● Brief: In the listing below, find the line that contains "exists ds rng', length ds = S n /\" and the line that contains "erewrite io_bind_ok by (by apply io_map_err_ok, recv_got).". Quote both and every line between them, exactly, and nothing more.

● Task inputs:
(** C2: every peer the server knows at the end of a run
    was admitted at a point of that run: a datagram from the peer's address
    completed the handshake that address had half-open, and the transport gate
    accepted the static key the handshake proved.  No other step of the run,
    in any interleaving, makes a peer. *)
Theorem peers_are_authenticated ss seed rng0 svc a p :
  peers (run ss (serve_obfs_udp seed rng0 svc)) !! a = Some p ->
  exists ss1 am dgram ss2 key,
    ss = ss1 ++ SRecv am (Some (dgram, a)) :: ss2 /\
    admits (run ss1 (serve_obfs_udp seed rng0 svc)) dgram a key.
Proof.
  revert p. induction ss as [|s ss IH] using rev_ind; intros p Hp; [done|].
  rewrite run_snoc in Hp. apply step_peers in Hp as [(p' & Hp' & _)|(am & dgram & key & -> & Ha)].
  - destruct (IH _ Hp') as (ss1 & am & dgram & ss2 & key & -> & Ha).
    exists ss1, am, dgram, (ss2 ++ [s]), key. by rewrite <-app_assoc.
  - by exists ss, am, dgram, [], key.
Qed.

(** ** Who receives events *)

(** In state [sv], [dgram] from [src] is a subscription to [topic] by the peer
    whose queue is [t], and the service authorises it. *)
Definition grants (sv : Server) (dgram : bytes) (src : SocketAddr) (topic : Topic) (t : nat) : Prop :=
  exists p filter cap subject,
    opens sv dgram src p (ESubscribe topic filter cap) /\ outbound_tx p = t /\
    verify_topic (service sv) cap topic = Ok subject.

Definition subscribed (sv : Server) (topic : Topic) (t : nat) : Prop :=
  exists j f, forwarders sv !! j = Some f /\ fw_topic f = topic /\ fw_tx f = t.

Definition queued (sv : Server) (ev : Event) (t : nat) : Prop :=
  exists x, tasks sv !! t = Some x /\ EEvent ev ∈ st_queue x.

Lemma queued_ev_send env t sv ev i :
  queued (ev_send t env sv) ev i -> queued sv ev i \/ (env = EEvent ev /\ i = t).
Proof.
  intros (x & Hx & Hin). simpl in Hx. rewrite list_lookup_alter in Hx. case_decide as E.
  - subst i. apply fmap_Some in Hx as (y & Hy & ->). simpl in Hin.
    rewrite elem_of_app, list_elem_of_singleton in Hin.
    destruct Hin as [Hin| <-]; [left; by eexists|by right].
  - left. by eexists.
Qed.

(** A denied or granted subscription adds no event to a queue. *)
Lemma on_envelope_events env c t src sv :
  (forall topic i, subscribed (on_envelope env c t src sv) topic i ->
     subscribed sv topic i \/
     exists filter cap subject, env = ESubscribe topic filter cap /\ i = t /\
       verify_topic (service sv) cap topic = Ok subject) /\
  (forall ev i, queued (on_envelope env c t src sv) ev i -> queued sv ev i).
Proof.
  unfold subscribed, queued. split.
  - intros topic i (j & f & Hj & Hf & Hi).
    destruct env as [req| | |tp flt cap| | | |]; simpl in Hj; autorewrite with frame in Hj; try by eauto 10.
    + destruct (handle _ _). autorewrite with frame in Hj. by eauto 10.
    + unfold on_subscribe in Hj. destruct (verify_topic _ _ _) as [subject|] eqn:Ev; [|by eauto 10].
      destruct (event_source _ _); [|by eauto 10]. simpl in Hj.
      apply lookup_app_Some in Hj as [Hj|[_ Hj]]; [by eauto 10|].
      apply list_lookup_singleton_Some in Hj as [_ <-]. simpl in *. subst. eauto 10.
  - intros ev i (x & Hx & Hin).
    destruct env as [req| | |tp flt cap| | | |]; simpl in Hx; autorewrite with frame in Hx; try by eauto.
    + destruct (handle _ _). autorewrite with frame in Hx. by eauto.
    + unfold on_subscribe in Hx. destruct (verify_topic _ _ _); [by destruct (event_source _ _); eauto|].
      edestruct queued_ev_send as [?|[? _]]; [by eexists|done|done].
Qed.
(* ===== verification/UdpServerRuns.v ===== *)
(** * Concrete runs of the UDP server

    Clients that join, subscribe, send requests and go idle, evaluated on the
    reference instantiation; and the server filled to its peer limit, reached
    from its initial state. *)

From S2P Require Import Prelude RustStd Externals Envelope Verifier UdpWire DataPlane.
From S2P Require Import UdpHandshake Instances UdpServer.

Module UdpServerRuns.
Import Ref.

Definition spriv : bytes := str "server".
Definition cpriv : bytes := str "client".
Definition svc : RService := mkRService 0 [str "news"] x2a.
Definition start : Server := serve_obfs_udp (str "k") 0 svc.

(** The [i]-th client address. *)
Definition cl (i : nat) : SocketAddr :=
  V4 x0a x00 (as_u8 (Z.of_nat i / 256)) (as_u8 (Z.of_nat i)) 4000.

Definition seed : bytes := repeat x55 32.
Definition d1 : bytes := xc0 :: encode_inner Hs1 (encode_msg1_framed (x01 :: pub_of spriv) None).
Definition d3 : bytes :=
  xc0 :: encode_inner Hs3 (x03 :: as_u8 (Z.of_nat (length (pub_of cpriv))) :: pub_of cpriv ++ seed).

(** A call of the handler at [t] seconds. *)
Definition at_sec (t : Z) : Ambient := mkAmbient 0 0 (from_secs t) (from_secs t).

Definition joins (i : nat) : list Step :=
  [SRecv (at_sec 0) (Some (d1, cl i)); SRecv (at_sec 0) (Some (d3, cl i))].

Abbreviation srun := (run spriv allow_all always_open marked).
Abbreviation shandle := (handle_dgram spriv allow_all always_open marked).
Abbreviation sreachable := (reachable spriv allow_all always_open marked).

Lemma reachable_run ss sv : sreachable sv -> sreachable (srun ss sv).
Proof.
  revert sv. induction ss as [|s ss IH]; intros sv HR; [done|]. apply (IH (step _ _ _ _ s sv)).
  by constructor.
Qed.

Lemma run_reachable ss : sreachable (srun ss start).
Proof. apply reachable_run. constructor. Qed.

(** The client's side of the channel of [cl 0]: keys, and datagrams. *)
Definition c2s : bytes := (derive_record_keys seed).1.
Definition data (n : nat) (e : Envelope) : bytes :=
  xc0 :: encode_inner Data (c2s ++ as_u8 (Z.of_nat n) :: env_out e).

Definition r1 : core.(Request) := str "r1".
Definition resp1 : core.(Response) := (str "r1", x00).
Definition subscribe_news : Step :=
  SRecv (at_sec 1) (Some (data 0 (ESubscribe (str "news") None (Some x2a)), cl 0)).
Definition request : Step := SRecv (at_sec 1) (Some (data 1 (ERequest r1), cl 0)).
Definition news : core.(Event) := (str "news", x21).

Definition joined : Server := srun (joins 0) start.
Definition subscribed0 : Server := srun (joins 0 ++ [subscribe_news]) start.

Lemma server_memory_bounded_witness :
  (map_len (pending joined) <= 2048)%Z /\
  (map_len (peers joined) + map_len (pending joined) <= 3071)%Z.
Proof. refine (server_memory_bounded spriv allow_all always_open marked joined _). apply run_reachable. Defined.

Lemma peers_do_not_share_channels_witness :
  exists t, tasks joined !! 0 = Some t /\ st_dst t = cl 0 /\ st_chan t = 0 /\
    st_done t = false /\ is_Some (chans joined !! 0).
Proof.
  refine (proj1 (peers_do_not_share_channels spriv allow_all always_open marked joined _)
            (cl 0) (mkPeer 0 0 0) _).
  - apply run_reachable.
  - reflexivity.
Defined.

Lemma half_open_needs_cookie_witness :
  cl 0 = cl 0 /\ (map_len (peers start) < 1024)%Z /\
  exists body msg1 supplied,
    unshape_hs d1 marked = Some (Hs1, body) /\
    decode_msg1_framed body = Some (msg1, supplied) /\
    (under_load always_open = true \/ (256 <= map_len (pending start))%Z ->
     exists c, supplied = Some c /\
       cookie_verify (cookie_secret start) (src_bytes (cl 0)) c = true).
Proof.
  refine (half_open_needs_cookie spriv allow_all always_open marked (at_sec 0) d1 (cl 0) start (cl 0)
            (mkPending (mkRHandshake RResp spriv None 2) 0) _ _).
  - reflexivity.
  - discriminate.
Defined.

Lemma peers_are_authenticated_witness :
  exists ss1 am dgram ss2 key,
    joins 0 = ss1 ++ SRecv am (Some (dgram, cl 0)) :: ss2 /\
    admits allow_all marked (srun ss1 start) dgram (cl 0) key.
Proof.
  refine (peers_are_authenticated spriv allow_all always_open marked (joins 0) (str "k") 0 svc
            (cl 0) (mkPeer 0 0 0) _).
  reflexivity.
Defined.

Lemma events_need_granted_subscription_witness :
  granted_in spriv allow_all always_open marked
    (joins 0 ++ [subscribe_news; SForward 0 (RecvEvent news)]) start (str "news") 0.
Proof.
  refine (events_need_granted_subscription spriv allow_all always_open marked
            (joins 0 ++ [subscribe_news; SForward 0 (RecvEvent news)]) (str "k") 0 svc news 0 _).
  exists (mkTask (WA := wire) (cl 0) 0 [EEvent news] 0 false). split; [reflexivity|left].
Defined.

(** The datagram of a request, against the opener of [cl 0]. *)
Lemma request_carries :
  carries (sealed := DataPlaneRuns.r_sealed) marked c2s 1 (ERequest r1)
    (data 1 (ERequest r1)).
Proof.
  exists (env_out (ERequest r1)), (c2s ++ as_u8 1 :: env_out (ERequest r1)).
  split; [reflexivity|]. split; [|reflexivity]. split; [lia|reflexivity].
Qed.

Definition chan0 : DataChannel :=
  data_channel_new (mkRSealer (derive_record_keys seed).2 1) (mkROpener c2s []) marked.

Lemma request_executed_once_example :
  exists ch1,
    open_datagram chan0 (data 1 (ERequest r1)) = (Ok (Some (ERequest r1)), ch1) /\
    let sv1 := shandle (at_sec 1) (data 1 (ERequest r1)) (cl 0) joined in
    let sv2 := shandle (at_sec 2) (data 1 (ERequest r1)) (cl 0) sv1 in
    service sv1 = mkRService 1 [str "news"] x2a /\
    sent sv1 = sent joined ++ match seal_envelope ch1 (EResponse resp1) (rng joined) with
                              | (Ok wire, _, _) => [(cl 0, wire)]
                              | _ => []
                              end /\
    peers sv1 = filter (fun kv => peer_live (am_cleanup (at_sec 1)) kv.2)
                  (<[cl 0 := mkPeer 0 (from_secs 1) 0]> (peers joined)) /\
    service sv2 = service sv1 /\ sent sv2 = sent sv1.
Proof.
  refine (request_executed_once spriv allow_all always_open marked
            (RL := DataPlaneRuns.r_record_laws) (at_sec 1) (at_sec 2)
            (data 1 (ERequest r1)) (cl 0) joined (mkPeer 0 0 0) chan0 c2s 1 r1
            resp1 (mkRService 1 [str "news"] x2a) _ _ _ _ _ _ _).
  - reflexivity.
  - reflexivity.
  - reflexivity.
  - reflexivity.
  - split; [lia|]. apply not_elem_of_nil.
  - apply request_carries.
  - reflexivity.
Defined.

(** *** A full server is reachable: 1024 clients join, one after the other. *)

Record joined_by (n : nat) (sv : Server) : Prop := {
  jb_reachable : sreachable sv;
  jb_receiving : receiving sv = true;
  jb_pending : pending sv = empty;
  jb_len : map_len (peers sv) = Z.of_nat n;
  jb_seen : forall a p, peers sv !! a = Some p -> last_seen p = 0%Z;
  jb_fresh : forall i, n <= i -> (Z.of_nat i < 65536)%Z -> peers sv !! cl i = None;
}.

Lemma cl_inj i j : (Z.of_nat i < 65536)%Z -> (Z.of_nat j < 65536)%Z -> cl i = cl j -> i = j.
Proof.
  intros Hi Hj [= H1 H2]. apply (f_equal byte_Z) in H1, H2.
  rewrite !byte_Z_as_u8 in H1, H2. rewrite !(Z.mod_small (_ / 256)) in H1 by divlia. divlia.
Qed.

Lemma join_one n sv :
  n < 1024 -> joined_by n sv -> joined_by (S n) (srun (joins n) sv).
Proof.
  intros Hn [HR Hr Hp Hl Hs Hf].
  assert (forall sv', peers sv' = peers sv ->
    forall a p, peers sv' !! a = Some p -> peer_live (from_secs 0) p = true) as Hlive.
  { intros sv' E a p. rewrite E. intros Ha%Hs. unfold peer_live. by rewrite Ha. }
  set (hs := mkRHandshake RResp spriv None 2 : wire.(Handshake)).
  destruct (handle_hs1_pends spriv allow_all always_open marked (at_sec 0) d1 (cl n) sv
              (encode_msg1_framed (x01 :: pub_of spriv) None) hs [xc0; x02; x02] (cl n) (rng sv))
    as (Hp1 & Hq1 & Hr1);
    [reflexivity|unfold MAX_PEERS; lia|reflexivity|done|reflexivity|by apply Hlive|reflexivity|].
  set (sv1 := shandle (at_sec 0) d1 (cl n) sv) in *.
  destruct (handle_hs3_admits spriv allow_all always_open marked (at_sec 0) d3 (cl n) sv1
              (pub_of cpriv)) as [Hp2 Hq2]; [|by apply Hlive|reflexivity|].
  { eexists _, (mkPending hs 0), _, _. rewrite Hq1, lookup_singleton_eq. by repeat split. }
  assert (srun (joins n) sv = shandle (at_sec 0) d3 (cl n) sv1) as E.
  { unfold run, joins. cbn [fold_left step]. unfold recv_step at 2. rewrite Hr. fold sv1.
    unfold recv_step. by rewrite Hr1, Hr. }
  assert (sreachable (srun (joins n) sv)) as HR2 by (by apply reachable_run).
  rewrite E in *. split; [done| | | | |].
  - rewrite handle_dgram_receiving. by rewrite Hr1.
  - rewrite Hq2, Hq1, delete_singleton_eq. apply map_filter_empty.
  - rewrite Hp2, Hp1, map_len_insert, decide_False; [lia|].
    rewrite Hf by lia. by intros [].
  - intros a p. rewrite Hp2, Hp1, lookup_insert_Some. intros [[_ <-]|[_ Ha]]; [done|by eapply Hs].
  - intros i Hi Hi'. rewrite Hp2, Hp1, lookup_insert_ne; [apply Hf; lia|].
    intros Ei%cl_inj; lia.
Qed.

Fixpoint join_all (n : nat) : Server :=
  match n with 0 => start | S n => srun (joins n) (join_all n) end.

Lemma join_all_joined n : n <= 1024 -> joined_by n (join_all n).
Proof.
  induction n as [|n IH]; intros Hn; [|apply join_one; [lia|apply IH; lia]].
  split; [constructor|done|done|done| |done]. intros a p. simpl. by rewrite lookup_empty.
Qed.

(** Every other client is turned away for ever, a day later too. *)
Lemma full_server_ignores_clients_witness :
  sreachable (join_all (Z.to_nat 1024)) /\
  srun (map (fun r => SRecv r.1 (Some r.2))
          [(at_sec 3600, (d1, cl 2000)); (at_sec 86400, (d1, cl 2001))])
    (join_all (Z.to_nat 1024)) = join_all (Z.to_nat 1024).
Proof.
  assert (joined_by (Z.to_nat 1024) (join_all (Z.to_nat 1024))) as HJ by (apply join_all_joined; lia).
  split; [by apply (jb_reachable _ _ HJ)|].
  refine (proj1 (full_server_ignores_clients spriv allow_all always_open marked (join_all (Z.to_nat 1024)) _ _ _ _)).
  - rewrite (jb_len _ _ HJ). lia.
  - apply (jb_pending _ _ HJ).
  - do 2 (apply List.Forall_cons; [split; [apply (jb_fresh _ _ HJ); lia|exact I]|]).
    apply List.Forall_nil.
Defined.

Lemma hs3_ignores_peer_limit_witness :
  map_len (peers (shandle (at_sec 0) d3 (cl 1)
                    (srun (joins 0 ++ [SRecv (at_sec 0) (Some (d1, cl 1))]) start))) = 2%Z.
Proof.
  refine (hs3_ignores_peer_limit spriv allow_all always_open marked (at_sec 0) d3 (cl 1)
            (srun (joins 0 ++ [SRecv (at_sec 0) (Some (d1, cl 1))]) start) (pub_of cpriv) _ _ _ _).
  - eexists _, (mkPending (WA := wire) (mkRHandshake RResp spriv None 2) 0), _, _. by repeat split.
  - reflexivity.
  - intros a p. change (peers _) with (<[cl 0 := mkPeer 0 0 0]> (empty : gmap SocketAddr PeerState)).
    rewrite lookup_insert_Some. by intros [[_ <-]|[_ ?]].
  - reflexivity.
Defined.

(** The peer that subscribed is evicted by a stray datagram at 200 seconds. *)
Lemma events_sent_after_eviction_witness :
  let sv1 := shandle (at_sec 200) [xc0; x04] (cl 9) subscribed0 in
  peers sv1 !! cl 0 = None /\
  step spriv allow_all always_open marked (SSeal 0) sv1 = sv1 /\
  sent (srun [SForward 0 (RecvEvent news); SSeal 0; SSend] sv1)
    = sent subscribed0 ++
      [(cl 0, xc0 :: encode_inner Data ((derive_record_keys seed).2 ++ x01 :: env_out (EEvent news)))].
Proof.
  refine (events_sent_after_eviction spriv allow_all always_open marked (at_sec 200) [xc0; x04]
            (cl 9) [] subscribed0 0 (mkForwarder (str "news") (str "news") 0 false)
            (mkTask (cl 0) 0 [] 0 false) (mkPeer 0 (from_secs 1) 0)
            (data_channel_new (mkRSealer (derive_record_keys seed).2 1) (mkROpener c2s [x00]) marked)
            news _
            (data_channel_new (mkRSealer (derive_record_keys seed).2 2) (mkROpener c2s [x00]) marked)
            0 _ _ _ _ _ _ _ _ _ _ _ _); reflexivity.
Defined.

End UdpServerRuns.
(* ===== verification/UdpSlowLink.v ===== *)
(** * The UDP handshake on a slow link

    [src/udp/handshake.rs] against [src/udp/server.rs] when the round trip is
    longer than [RETRANSMIT_INTERVAL].  The client sends message 1 again before
    message 2 can arrive; the server starts a fresh responder for the second
    copy and forgets the first; the client answers the first message 2.  The
    network here loses, duplicates and reorders nothing: it is only slow. *)

From S2P Require Import Prelude RustStd Externals Envelope Verifier UdpWire DataPlane.
From S2P Require Import UdpHandshake UdpConnect UdpServer Instances.

Section SlowLink.
Context {WA : WireApi} {CA : CoreApi} {SA : SerdeApi}.
Context {G L : Type} {TG : TransportGate G} {LG : LoadGate L}.
Context (server_priv : bytes) (gate : G) (load : L) (m : DatagramMimicry) {DL : DatagramLaws m}.
Context (caddr saddr : SocketAddr).

Abbreviation deliver := (handle_dgram server_priv gate load m).

(** The server handles the client's datagrams, in order. *)
Definition deliver_all (l : list (Ambient * bytes)) (sv : Server) : Server :=
  fold_left (fun sv x => deliver x.1 x.2 caddr sv) l sv.

(** The number of timeouts before the first message 2 comes in: the whole
    retransmission intervals in a round trip. *)
Context (late : nat).

(** A wait during which the messages 2 [ws] come in and which runs out. *)
Definition waited (ws : list bytes) : list NetEv := (Got saddr <$> ws) ++ [Elapsed].

(** One attempt as the client lives it: the waits for message 2 that run out,
    then the messages 2, which come in 250 ms apart as the copies of message 1
    were sent.  The first ends the loop; the next seven fall into the 2000 ms
    of the wait for the ready record, and two more into each of the 500 ms
    waits after the resends. *)
Definition slow_script (w2s : list bytes) : list NetEv :=
  repeat Elapsed late ++ waited (take 8 w2s) ++
  waited (take 2 (drop 8 w2s)) ++ waited (take 2 (drop 10 w2s)) ++ waited (drop 12 w2s).

(** ** The client *)

Lemma recv_elapsed rest out :
  recv_from_server saddr (mkNet (Elapsed :: rest) [] out) = (Ready (Ok None), mkNet rest [] out).
Proof. done. Qed.

(** The copies of message 1 the client sends before it has message 2. *)
Lemma msg1_loop_late n msg1 rng :
  exists ds rng', length ds = S n /\
    Forall (fun d => unshape_hs d m = Some (Hs1, encode_msg1_framed msg1 None)) ds /\
    forall tries w2 msg2 rest out,
      unshape_hs w2 m = Some (Hs2, msg2) ->
      msg1_loop saddr m (n + S tries) msg1 None rng
        (mkNet (repeat Elapsed n ++ Got saddr w2 :: rest) [] out)
      = (Ready (Ok (Some msg2, rng')), mkNet rest [] (out ++ (pair saddr <$> ds))).
Proof.
  revert rng. induction n as [|n IH]; intros rng;
    pose proof (unshape_shape_hs Hs1 (encode_msg1_framed msg1 None) m rng DL) as Hu;
    destruct (shape_hs Hs1 (encode_msg1_framed msg1 None) m rng) as [d rng1] eqn:E; simpl in Hu.
  - exists [d], rng1. split_and!; [done|by repeat constructor|]. intros tries w2 msg2 rest out H2.
    cbn [msg1_loop Nat.add repeat app]. rewrite E.
    erewrite io_bind_ok by (by apply io_map_err_ok, net_send_ok). cbv beta. simpl n_in. simpl n_out.
    erewrite io_bind_ok by (by apply io_map_err_ok, recv_got). cbv beta iota. by rewrite H2.
  - destruct (IH rng1) as (ds & rng' & Hlen & Hds & Hrun). exists (d :: ds), rng'.
    split_and!; [simpl; lia|by constructor|]. intros tries w2 msg2 rest out H2.
    cbn [msg1_loop Nat.add repeat app]. rewrite E.
    erewrite io_bind_ok by (by apply io_map_err_ok, net_send_ok). cbv beta. simpl n_in. simpl n_out.
    erewrite io_bind_ok by (by apply io_map_err_ok, recv_elapsed). cbv beta iota.
    rewrite (Hrun _ _ _ _ _ H2). by rewrite <-app_assoc.
Qed.

(** A handshake datagram is not a record. *)
Lemma open_handshake_dgram ch w ty body :
  mimic ch = m -> unshape_hs w m = Some (ty, body) -> ty <> Data -> open_datagram ch w = (Ok None, ch).
Proof.
  unfold unshape_hs, open_datagram. intros -> H Hty. destruct (shape_in m w) as [inner|]; [|done].
  by rewrite H, decide_True.
Qed.

Abbreviation messages2 := (Forall (fun w => exists body, unshape_hs w m = Some (Hs2, body))).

● Answer to the exercise:
  exists ds rng', length ds = S n /\
    Forall (fun d => unshape_hs d m = Some (Hs1, encode_msg1_framed msg1 None)) ds /\
    forall tries w2 msg2 rest out,
      unshape_hs w2 m = Some (Hs2, msg2) ->
      msg1_loop saddr m (n + S tries) msg1 None rng
        (mkNet (repeat Elapsed n ++ Got saddr w2 :: rest) [] out)
      = (Ready (Ok (Some msg2, rng')), mkNet rest [] (out ++ (pair saddr <$> ds))).
Proof.
  revert rng. induction n as [|n IH]; intros rng;
    pose proof (unshape_shape_hs Hs1 (encode_msg1_framed msg1 None) m rng DL) as Hu;
    destruct (shape_hs Hs1 (encode_msg1_framed msg1 None) m rng) as [d rng1] eqn:E; simpl in Hu.
  - exists [d], rng1. split_and!; [done|by repeat constructor|]. intros tries w2 msg2 rest out H2.
    cbn [msg1_loop Nat.add repeat app]. rewrite E.
    erewrite io_bind_ok by (by apply io_map_err_ok, net_send_ok). cbv beta. simpl n_in. simpl n_out.
    erewrite io_bind_ok by (by apply io_map_err_ok, recv_got). cbv beta iota. by rewrite H2.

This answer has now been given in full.